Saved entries
-------

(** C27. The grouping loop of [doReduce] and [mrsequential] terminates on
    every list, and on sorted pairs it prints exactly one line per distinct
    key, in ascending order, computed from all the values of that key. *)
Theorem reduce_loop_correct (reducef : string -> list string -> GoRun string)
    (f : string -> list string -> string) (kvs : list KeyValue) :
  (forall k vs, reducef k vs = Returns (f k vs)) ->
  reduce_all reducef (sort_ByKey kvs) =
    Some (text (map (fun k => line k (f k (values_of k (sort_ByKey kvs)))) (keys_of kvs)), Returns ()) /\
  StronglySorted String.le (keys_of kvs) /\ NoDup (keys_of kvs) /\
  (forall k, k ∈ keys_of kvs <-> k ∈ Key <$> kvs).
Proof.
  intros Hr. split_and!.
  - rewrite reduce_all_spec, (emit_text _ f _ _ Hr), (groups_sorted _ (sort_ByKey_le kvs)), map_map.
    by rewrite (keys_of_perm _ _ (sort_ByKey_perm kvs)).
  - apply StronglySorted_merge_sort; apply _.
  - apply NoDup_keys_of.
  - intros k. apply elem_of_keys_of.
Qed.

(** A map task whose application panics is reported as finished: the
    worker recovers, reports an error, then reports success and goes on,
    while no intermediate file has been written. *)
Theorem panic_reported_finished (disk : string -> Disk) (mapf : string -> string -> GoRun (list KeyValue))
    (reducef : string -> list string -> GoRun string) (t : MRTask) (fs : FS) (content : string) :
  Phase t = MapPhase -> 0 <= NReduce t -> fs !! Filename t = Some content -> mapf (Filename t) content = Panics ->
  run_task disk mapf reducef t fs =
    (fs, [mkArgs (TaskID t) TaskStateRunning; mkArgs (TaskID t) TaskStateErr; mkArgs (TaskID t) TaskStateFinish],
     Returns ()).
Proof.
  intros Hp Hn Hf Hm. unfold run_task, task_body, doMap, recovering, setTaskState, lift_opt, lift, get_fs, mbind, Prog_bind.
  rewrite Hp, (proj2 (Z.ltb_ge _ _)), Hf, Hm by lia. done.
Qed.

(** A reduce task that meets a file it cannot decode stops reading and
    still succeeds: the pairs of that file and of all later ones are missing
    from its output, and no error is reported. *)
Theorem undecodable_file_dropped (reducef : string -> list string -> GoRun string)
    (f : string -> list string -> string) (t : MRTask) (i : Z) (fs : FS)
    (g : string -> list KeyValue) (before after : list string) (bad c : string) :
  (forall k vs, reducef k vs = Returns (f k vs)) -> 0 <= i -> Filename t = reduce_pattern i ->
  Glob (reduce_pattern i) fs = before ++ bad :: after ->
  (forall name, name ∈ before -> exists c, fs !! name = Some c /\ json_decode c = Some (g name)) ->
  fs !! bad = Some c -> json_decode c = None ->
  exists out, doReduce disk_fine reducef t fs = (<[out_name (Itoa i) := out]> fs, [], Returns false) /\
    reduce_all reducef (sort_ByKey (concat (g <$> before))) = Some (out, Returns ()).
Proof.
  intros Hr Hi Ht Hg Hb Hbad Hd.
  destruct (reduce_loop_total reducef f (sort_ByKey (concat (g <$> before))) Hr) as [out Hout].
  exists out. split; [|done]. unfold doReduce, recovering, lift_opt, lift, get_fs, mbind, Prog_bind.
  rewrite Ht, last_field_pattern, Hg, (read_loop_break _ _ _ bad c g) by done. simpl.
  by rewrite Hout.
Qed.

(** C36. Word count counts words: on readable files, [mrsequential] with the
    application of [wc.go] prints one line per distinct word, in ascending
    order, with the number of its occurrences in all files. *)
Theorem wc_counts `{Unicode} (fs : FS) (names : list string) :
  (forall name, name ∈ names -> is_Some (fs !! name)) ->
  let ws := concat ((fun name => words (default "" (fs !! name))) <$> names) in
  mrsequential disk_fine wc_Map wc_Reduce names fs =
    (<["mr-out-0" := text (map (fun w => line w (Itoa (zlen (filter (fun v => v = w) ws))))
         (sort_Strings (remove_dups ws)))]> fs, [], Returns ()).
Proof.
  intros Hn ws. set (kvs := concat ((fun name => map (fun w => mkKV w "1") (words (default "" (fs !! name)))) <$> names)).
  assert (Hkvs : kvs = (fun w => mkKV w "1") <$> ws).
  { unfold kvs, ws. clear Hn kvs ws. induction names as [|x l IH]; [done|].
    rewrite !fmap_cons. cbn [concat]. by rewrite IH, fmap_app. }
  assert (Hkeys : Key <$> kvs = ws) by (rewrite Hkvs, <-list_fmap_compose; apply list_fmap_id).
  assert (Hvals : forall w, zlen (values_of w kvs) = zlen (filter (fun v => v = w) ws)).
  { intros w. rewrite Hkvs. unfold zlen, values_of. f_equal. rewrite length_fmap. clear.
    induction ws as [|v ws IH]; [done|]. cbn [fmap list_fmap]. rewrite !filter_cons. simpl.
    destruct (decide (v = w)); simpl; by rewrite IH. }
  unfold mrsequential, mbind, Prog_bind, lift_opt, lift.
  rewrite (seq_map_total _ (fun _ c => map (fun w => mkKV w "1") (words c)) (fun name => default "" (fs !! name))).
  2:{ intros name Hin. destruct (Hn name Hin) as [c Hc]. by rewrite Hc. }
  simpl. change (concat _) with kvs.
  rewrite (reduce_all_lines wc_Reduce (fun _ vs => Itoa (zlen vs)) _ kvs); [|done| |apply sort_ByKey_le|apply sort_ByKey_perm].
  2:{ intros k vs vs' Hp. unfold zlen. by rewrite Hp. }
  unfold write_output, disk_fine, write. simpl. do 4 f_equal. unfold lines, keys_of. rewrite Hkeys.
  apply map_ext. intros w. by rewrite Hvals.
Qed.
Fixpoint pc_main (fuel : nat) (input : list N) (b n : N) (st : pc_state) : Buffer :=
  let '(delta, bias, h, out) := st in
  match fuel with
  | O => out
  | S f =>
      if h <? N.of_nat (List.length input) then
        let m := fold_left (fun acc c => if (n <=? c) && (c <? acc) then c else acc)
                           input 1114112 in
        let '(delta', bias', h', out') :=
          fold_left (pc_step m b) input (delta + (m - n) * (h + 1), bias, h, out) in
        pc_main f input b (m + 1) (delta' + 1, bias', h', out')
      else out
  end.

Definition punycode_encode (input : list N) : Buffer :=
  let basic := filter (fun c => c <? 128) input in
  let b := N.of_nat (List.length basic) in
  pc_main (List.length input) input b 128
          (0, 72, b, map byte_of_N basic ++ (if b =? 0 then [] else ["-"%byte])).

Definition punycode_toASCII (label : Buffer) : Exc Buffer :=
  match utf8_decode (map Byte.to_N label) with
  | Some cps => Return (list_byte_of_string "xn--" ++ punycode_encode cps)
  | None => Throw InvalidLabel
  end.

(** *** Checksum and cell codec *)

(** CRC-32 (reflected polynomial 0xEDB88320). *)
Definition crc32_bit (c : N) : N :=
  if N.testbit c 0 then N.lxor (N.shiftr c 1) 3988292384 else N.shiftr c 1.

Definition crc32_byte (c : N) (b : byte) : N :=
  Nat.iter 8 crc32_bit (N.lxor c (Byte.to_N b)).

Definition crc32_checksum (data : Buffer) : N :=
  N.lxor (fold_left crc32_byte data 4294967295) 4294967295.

-------

§ **TASK PROMPT**: Every record, from top to bottom, must be transcribed exactly.

§ **WRITTEN REPLY**:
(** C27. The grouping loop of [doReduce] and [mrsequential] terminates on
    every list, and on sorted pairs it prints exactly one line per distinct
    key, in ascending order, computed from all the values of that key. *)
Theorem reduce_loop_correct (reducef : string -> list string -> GoRun string)
    (f : string -> list string -> string) (kvs : list KeyValue) :
  (forall k vs, reducef k vs = Returns (f k vs)) ->
  reduce_all reducef (sort_ByKey kvs) =
    Some (text (map (fun k => line k (f k (values_of k (sort_ByKey kvs)))) (keys_of kvs)), Returns ()) /\
  StronglySorted String.le (keys_of kvs) /\ NoDup (keys_of kvs) /\
  (forall k, k ∈ keys_of kvs <-> k ∈ Key <$> kvs).
Proof.
  intros Hr. split_and!.
  - rewrite reduce_all_spec, (emit_text _ f _ _ Hr), (groups_sorted _ (sort_ByKey_le kvs)), map_map.
    by rewrite (keys_of_perm _ _ (sort_ByKey_perm kvs)).
  - apply StronglySorted_merge_sort; apply _.
  - apply NoDup_keys_of.
  - intros k. apply elem_of_keys_of.
Qed.

(** A map task whose application panics is reported as finished: the
    worker recovers, reports an error, then reports success and goes on,
    while no intermediate file has been written. *)
Theorem panic_reported_finished (disk : string -> Disk) (mapf : string -> string -> GoRun (list KeyValue))
    (reducef : string -> list string -> GoRun string) (t : MRTask) (fs : FS) (content : string) :
  Phase t = MapPhase -> 0 <= NReduce t -> fs !! Filename t = Some content -> mapf (Filename t) content = Panics ->
  run_task disk mapf reducef t fs =
    (fs, [mkArgs (TaskID t) TaskStateRunning; mkArgs (TaskID t) TaskStateErr; mkArgs (TaskID t) TaskStateFinish],
     Returns ()).
Proof.
  intros Hp Hn Hf Hm. unfold run_task, task_body, doMap, recovering, setTaskState, lift_opt, lift, get_fs, mbind, Prog_bind.
  rewrite Hp, (proj2 (Z.ltb_ge _ _)), Hf, Hm by lia. done.
Qed.

(** A reduce task that meets a file it cannot decode stops reading and
    still succeeds: the pairs of that file and of all later ones are missing
    from its output, and no error is reported. *)
Theorem undecodable_file_dropped (reducef : string -> list string -> GoRun string)
    (f : string -> list string -> string) (t : MRTask) (i : Z) (fs : FS)
    (g : string -> list KeyValue) (before after : list string) (bad c : string) :
  (forall k vs, reducef k vs = Returns (f k vs)) -> 0 <= i -> Filename t = reduce_pattern i ->
  Glob (reduce_pattern i) fs = before ++ bad :: after ->
  (forall name, name ∈ before -> exists c, fs !! name = Some c /\ json_decode c = Some (g name)) ->
  fs !! bad = Some c -> json_decode c = None ->
  exists out, doReduce disk_fine reducef t fs = (<[out_name (Itoa i) := out]> fs, [], Returns false) /\
    reduce_all reducef (sort_ByKey (concat (g <$> before))) = Some (out, Returns ()).
Proof.
  intros Hr Hi Ht Hg Hb Hbad Hd.
  destruct (reduce_loop_total reducef f (sort_ByKey (concat (g <$> before))) Hr) as [out Hout].
  exists out. split; [|done]. unfold doReduce, recovering, lift_opt, lift, get_fs, mbind, Prog_bind.
  rewrite Ht, last_field_pattern, Hg, (read_loop_break _ _ _ bad c g) by done. simpl.
  by rewrite Hout.
Qed.

(** C36. Word count counts words: on readable files, [mrsequential] with the
    application of [wc.go] prints one line per distinct word, in ascending
    order, with the number of its occurrences in all files. *)
Theorem wc_counts `{Unicode} (fs : FS) (names : list string) :
  (forall name, name ∈ names -> is_Some (fs !! name)) ->
  let ws := concat ((fun name => words (default "" (fs !! name))) <$> names) in
  mrsequential disk_fine wc_Map wc_Reduce names fs =
    (<["mr-out-0" := text (map (fun w => line w (Itoa (zlen (filter (fun v => v = w) ws))))
         (sort_Strings (remove_dups ws)))]> fs, [], Returns ()).
Proof.
  intros Hn ws. set (kvs := concat ((fun name => map (fun w => mkKV w "1") (words (default "" (fs !! name)))) <$> names)).
  assert (Hkvs : kvs = (fun w => mkKV w "1") <$> ws).
  { unfold kvs, ws. clear Hn kvs ws. induction names as [|x l IH]; [done|].
    rewrite !fmap_cons. cbn [concat]. by rewrite IH, fmap_app. }
  assert (Hkeys : Key <$> kvs = ws) by (rewrite Hkvs, <-list_fmap_compose; apply list_fmap_id).
  assert (Hvals : forall w, zlen (values_of w kvs) = zlen (filter (fun v => v = w) ws)).
  { intros w. rewrite Hkvs. unfold zlen, values_of. f_equal. rewrite length_fmap. clear.
    induction ws as [|v ws IH]; [done|]. cbn [fmap list_fmap]. rewrite !filter_cons. simpl.
    destruct (decide (v = w)); simpl; by rewrite IH. }
  unfold mrsequential, mbind, Prog_bind, lift_opt, lift.
  rewrite (seq_map_total _ (fun _ c => map (fun w => mkKV w "1") (words c)) (fun name => default "" (fs !! name))).
  2:{ intros name Hin. destruct (Hn name Hin) as [c Hc]. by rewrite Hc. }
  simpl. change (concat _) with kvs.
  rewrite (reduce_all_lines wc_Reduce (fun _ vs => Itoa (zlen vs)) _ kvs); [|done| |apply sort_ByKey_le|apply sort_ByKey_perm].
  2:{ intros k vs vs' Hp. unfold zlen. by rewrite Hp. }
  unfold write_output, disk_fine, write. simpl. do 4 f_equal. unfold lines, keys_of. rewrite Hkeys.
  apply map_ext. intros w. by rewrite Hvals.
Qed.
Fixpoint pc_main (fuel : nat) (input : list N) (b n : N) (st : pc_state) : Buffer :=
  let '(delta, bias, h, out) := st in
  match fuel with
  | O => out
  | S f =>
      if h <? N.of_nat (List.length input) then
        let m := fold_left (fun acc c => if (n <=? c) && (c <? acc) then c else acc)
                           input 1114112 in
        let '(delta', bias', h', out') :=
          fold_left (pc_step m b) input (delta + (m - n) * (h + 1), bias, h, out) in
        pc_main f input b (m + 1) (delta' + 1, bias', h', out')
      else out
  end.

Definition punycode_encode (input : list N) : Buffer :=
  let basic := filter (fun c => c <? 128) input in
  let b := N.of_nat (List.length basic) in
  pc_main (List.length input) input b 128
          (0, 72, b, map byte_of_N basic ++ (if b =? 0 then [] else ["-"%byte])).

Definition punycode_toASCII (label : Buffer) : Exc Buffer :=
  match utf8_decode (map Byte.to_N label) with
  | Some cps => Return (list_byte_of_string "xn--" ++ punycode_encode cps)
  | None => Throw InvalidLabel
  end.

(** *** Checksum and cell codec *)

(** CRC-32 (reflected polynomial 0xEDB88320). *)
Definition crc32_bit (c : N) : N :=
  if N.testbit c 0 then N.lxor (N.shiftr c 1) 3988292384 else N.shiftr c 1.

Definition crc32_byte (c : N) (b : byte) : N :=
  Nat.iter 8 crc32_bit (N.lxor c (Byte.to_N b)).

Definition crc32_checksum (data : Buffer) : N :=
  N.lxor (fold_left crc32_byte data 4294967295) 4294967295.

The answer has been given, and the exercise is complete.